WHAT IS BEING ASKED: Go over the records and copy every line with the string "rest".

Stored items:
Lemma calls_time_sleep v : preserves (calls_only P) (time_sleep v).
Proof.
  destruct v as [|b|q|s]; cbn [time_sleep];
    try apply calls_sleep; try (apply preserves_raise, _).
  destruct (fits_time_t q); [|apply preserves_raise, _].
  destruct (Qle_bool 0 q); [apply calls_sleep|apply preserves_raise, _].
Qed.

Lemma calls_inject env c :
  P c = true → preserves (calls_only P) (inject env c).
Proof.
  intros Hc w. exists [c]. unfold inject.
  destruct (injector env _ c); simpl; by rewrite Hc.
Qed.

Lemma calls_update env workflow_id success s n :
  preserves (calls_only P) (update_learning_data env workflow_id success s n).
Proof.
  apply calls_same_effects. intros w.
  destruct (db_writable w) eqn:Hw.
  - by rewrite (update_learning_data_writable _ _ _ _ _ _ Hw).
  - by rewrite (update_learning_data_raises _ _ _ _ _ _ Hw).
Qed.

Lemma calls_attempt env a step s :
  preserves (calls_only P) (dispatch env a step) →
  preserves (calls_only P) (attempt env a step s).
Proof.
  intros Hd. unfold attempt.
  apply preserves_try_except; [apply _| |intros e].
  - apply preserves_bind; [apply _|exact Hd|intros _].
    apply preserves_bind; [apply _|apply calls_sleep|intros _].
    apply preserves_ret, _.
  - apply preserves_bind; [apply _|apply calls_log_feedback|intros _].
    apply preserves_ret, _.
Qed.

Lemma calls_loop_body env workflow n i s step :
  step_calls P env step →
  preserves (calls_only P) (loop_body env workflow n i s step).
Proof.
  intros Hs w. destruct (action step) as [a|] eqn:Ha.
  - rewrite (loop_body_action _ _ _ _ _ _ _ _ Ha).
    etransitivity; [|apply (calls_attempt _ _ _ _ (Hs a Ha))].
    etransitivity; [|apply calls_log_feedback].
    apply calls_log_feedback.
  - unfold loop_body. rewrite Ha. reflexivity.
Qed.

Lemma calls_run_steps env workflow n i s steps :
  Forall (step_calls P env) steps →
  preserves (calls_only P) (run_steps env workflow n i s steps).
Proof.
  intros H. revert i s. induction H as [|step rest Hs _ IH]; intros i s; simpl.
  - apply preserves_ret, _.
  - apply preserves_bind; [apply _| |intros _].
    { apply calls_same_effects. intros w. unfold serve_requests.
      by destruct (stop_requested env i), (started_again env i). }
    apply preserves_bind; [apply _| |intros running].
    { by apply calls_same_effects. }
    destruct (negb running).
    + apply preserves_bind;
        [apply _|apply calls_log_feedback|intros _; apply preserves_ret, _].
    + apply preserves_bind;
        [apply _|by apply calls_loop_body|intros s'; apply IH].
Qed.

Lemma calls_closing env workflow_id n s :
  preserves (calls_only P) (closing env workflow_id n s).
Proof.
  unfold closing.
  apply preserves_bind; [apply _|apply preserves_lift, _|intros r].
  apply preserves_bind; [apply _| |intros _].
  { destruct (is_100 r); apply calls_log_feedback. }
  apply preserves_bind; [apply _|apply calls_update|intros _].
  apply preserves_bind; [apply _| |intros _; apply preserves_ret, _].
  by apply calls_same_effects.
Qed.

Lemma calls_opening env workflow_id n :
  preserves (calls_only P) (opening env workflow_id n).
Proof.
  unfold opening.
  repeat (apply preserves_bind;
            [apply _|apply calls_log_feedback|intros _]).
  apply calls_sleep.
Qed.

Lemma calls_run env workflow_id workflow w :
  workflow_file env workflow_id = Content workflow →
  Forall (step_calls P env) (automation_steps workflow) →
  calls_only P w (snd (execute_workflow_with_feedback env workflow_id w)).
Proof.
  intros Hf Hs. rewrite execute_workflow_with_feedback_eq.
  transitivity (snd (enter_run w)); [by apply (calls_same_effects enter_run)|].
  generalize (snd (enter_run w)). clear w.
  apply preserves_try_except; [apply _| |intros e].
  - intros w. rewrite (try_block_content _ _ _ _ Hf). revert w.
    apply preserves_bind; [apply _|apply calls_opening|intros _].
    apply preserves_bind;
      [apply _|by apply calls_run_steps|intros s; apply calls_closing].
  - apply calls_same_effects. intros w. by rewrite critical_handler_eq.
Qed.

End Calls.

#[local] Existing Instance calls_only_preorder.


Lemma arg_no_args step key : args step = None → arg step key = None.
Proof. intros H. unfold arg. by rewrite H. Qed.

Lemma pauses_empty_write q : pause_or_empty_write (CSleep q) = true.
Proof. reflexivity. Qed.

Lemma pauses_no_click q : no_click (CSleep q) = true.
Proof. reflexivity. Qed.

==

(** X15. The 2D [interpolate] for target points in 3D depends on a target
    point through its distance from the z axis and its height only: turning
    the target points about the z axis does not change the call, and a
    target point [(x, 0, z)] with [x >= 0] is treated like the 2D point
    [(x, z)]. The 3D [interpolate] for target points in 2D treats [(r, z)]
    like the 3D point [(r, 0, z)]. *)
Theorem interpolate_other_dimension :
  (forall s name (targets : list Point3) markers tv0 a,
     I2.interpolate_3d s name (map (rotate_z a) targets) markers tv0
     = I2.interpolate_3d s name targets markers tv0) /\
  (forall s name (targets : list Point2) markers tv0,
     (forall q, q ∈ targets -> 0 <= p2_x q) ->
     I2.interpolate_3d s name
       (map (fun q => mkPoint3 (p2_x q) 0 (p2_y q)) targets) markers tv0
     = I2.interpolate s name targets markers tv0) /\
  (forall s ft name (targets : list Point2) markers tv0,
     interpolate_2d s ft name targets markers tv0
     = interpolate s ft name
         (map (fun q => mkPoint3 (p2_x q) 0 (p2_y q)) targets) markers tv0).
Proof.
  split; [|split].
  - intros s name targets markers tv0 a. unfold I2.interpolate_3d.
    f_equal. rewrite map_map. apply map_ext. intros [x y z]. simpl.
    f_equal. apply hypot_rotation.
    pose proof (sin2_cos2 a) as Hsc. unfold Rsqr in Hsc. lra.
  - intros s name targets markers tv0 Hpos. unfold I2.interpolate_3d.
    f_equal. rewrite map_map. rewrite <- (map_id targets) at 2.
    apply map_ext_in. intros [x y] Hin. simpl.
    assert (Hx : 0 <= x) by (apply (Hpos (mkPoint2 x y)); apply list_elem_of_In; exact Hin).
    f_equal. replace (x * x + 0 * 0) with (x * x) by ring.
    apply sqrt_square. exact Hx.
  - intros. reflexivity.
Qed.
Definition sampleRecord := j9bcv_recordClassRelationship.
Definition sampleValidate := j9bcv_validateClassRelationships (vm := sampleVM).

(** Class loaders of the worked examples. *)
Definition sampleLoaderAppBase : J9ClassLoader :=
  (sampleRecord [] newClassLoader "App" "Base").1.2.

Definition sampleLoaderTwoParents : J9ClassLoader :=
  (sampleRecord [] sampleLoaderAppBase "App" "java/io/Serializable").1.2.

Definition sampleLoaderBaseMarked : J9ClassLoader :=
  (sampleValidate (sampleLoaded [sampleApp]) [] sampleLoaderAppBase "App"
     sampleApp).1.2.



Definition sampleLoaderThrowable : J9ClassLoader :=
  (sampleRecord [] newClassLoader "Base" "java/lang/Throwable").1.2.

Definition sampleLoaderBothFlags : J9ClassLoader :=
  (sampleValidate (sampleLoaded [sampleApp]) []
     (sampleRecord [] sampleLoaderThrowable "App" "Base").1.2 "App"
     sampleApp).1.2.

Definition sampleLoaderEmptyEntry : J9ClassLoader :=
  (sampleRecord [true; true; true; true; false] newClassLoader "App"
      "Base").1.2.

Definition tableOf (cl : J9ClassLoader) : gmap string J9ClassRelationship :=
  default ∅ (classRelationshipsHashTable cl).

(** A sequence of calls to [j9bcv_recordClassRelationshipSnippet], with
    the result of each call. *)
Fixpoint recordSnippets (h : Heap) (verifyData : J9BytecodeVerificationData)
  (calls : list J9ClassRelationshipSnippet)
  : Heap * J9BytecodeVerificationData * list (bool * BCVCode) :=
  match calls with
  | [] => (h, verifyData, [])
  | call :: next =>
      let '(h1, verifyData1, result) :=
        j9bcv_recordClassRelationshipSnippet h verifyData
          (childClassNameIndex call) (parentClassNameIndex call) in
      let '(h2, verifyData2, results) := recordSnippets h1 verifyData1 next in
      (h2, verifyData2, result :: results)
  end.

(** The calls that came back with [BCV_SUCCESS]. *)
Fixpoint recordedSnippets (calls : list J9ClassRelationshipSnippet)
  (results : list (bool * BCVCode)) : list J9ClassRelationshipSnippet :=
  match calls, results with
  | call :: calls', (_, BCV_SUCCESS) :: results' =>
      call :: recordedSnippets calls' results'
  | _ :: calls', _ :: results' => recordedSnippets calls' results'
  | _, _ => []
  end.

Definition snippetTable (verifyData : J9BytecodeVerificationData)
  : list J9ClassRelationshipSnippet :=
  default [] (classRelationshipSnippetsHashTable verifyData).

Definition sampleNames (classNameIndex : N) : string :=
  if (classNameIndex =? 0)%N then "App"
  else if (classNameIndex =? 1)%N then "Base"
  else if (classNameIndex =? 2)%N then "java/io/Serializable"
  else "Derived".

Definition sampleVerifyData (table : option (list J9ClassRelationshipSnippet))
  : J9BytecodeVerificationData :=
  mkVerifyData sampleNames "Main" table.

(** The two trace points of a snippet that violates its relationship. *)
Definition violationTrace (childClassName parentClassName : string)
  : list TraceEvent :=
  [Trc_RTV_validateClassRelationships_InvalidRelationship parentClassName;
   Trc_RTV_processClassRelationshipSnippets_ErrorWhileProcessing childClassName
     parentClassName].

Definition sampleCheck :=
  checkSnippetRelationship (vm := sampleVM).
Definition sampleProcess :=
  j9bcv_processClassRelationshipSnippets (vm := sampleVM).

---

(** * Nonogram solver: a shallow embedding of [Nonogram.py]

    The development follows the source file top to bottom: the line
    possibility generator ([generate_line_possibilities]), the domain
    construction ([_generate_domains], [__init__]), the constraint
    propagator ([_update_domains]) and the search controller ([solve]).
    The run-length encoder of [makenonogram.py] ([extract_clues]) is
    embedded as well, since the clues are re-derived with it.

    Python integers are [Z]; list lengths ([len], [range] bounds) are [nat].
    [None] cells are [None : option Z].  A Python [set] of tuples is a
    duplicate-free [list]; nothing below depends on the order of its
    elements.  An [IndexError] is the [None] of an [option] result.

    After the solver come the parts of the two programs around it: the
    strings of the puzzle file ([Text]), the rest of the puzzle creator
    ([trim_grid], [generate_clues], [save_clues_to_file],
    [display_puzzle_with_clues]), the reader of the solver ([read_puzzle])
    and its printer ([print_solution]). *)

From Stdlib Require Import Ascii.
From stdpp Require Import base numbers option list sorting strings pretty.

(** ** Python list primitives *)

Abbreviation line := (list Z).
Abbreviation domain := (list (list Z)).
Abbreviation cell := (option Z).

RESPONSE TO THE EXERCISE:
  intros H. revert i s. induction H as [|step rest Hs _ IH]; intros i s; simpl.
    strings of the puzzle file ([Text]), the rest of the puzzle creator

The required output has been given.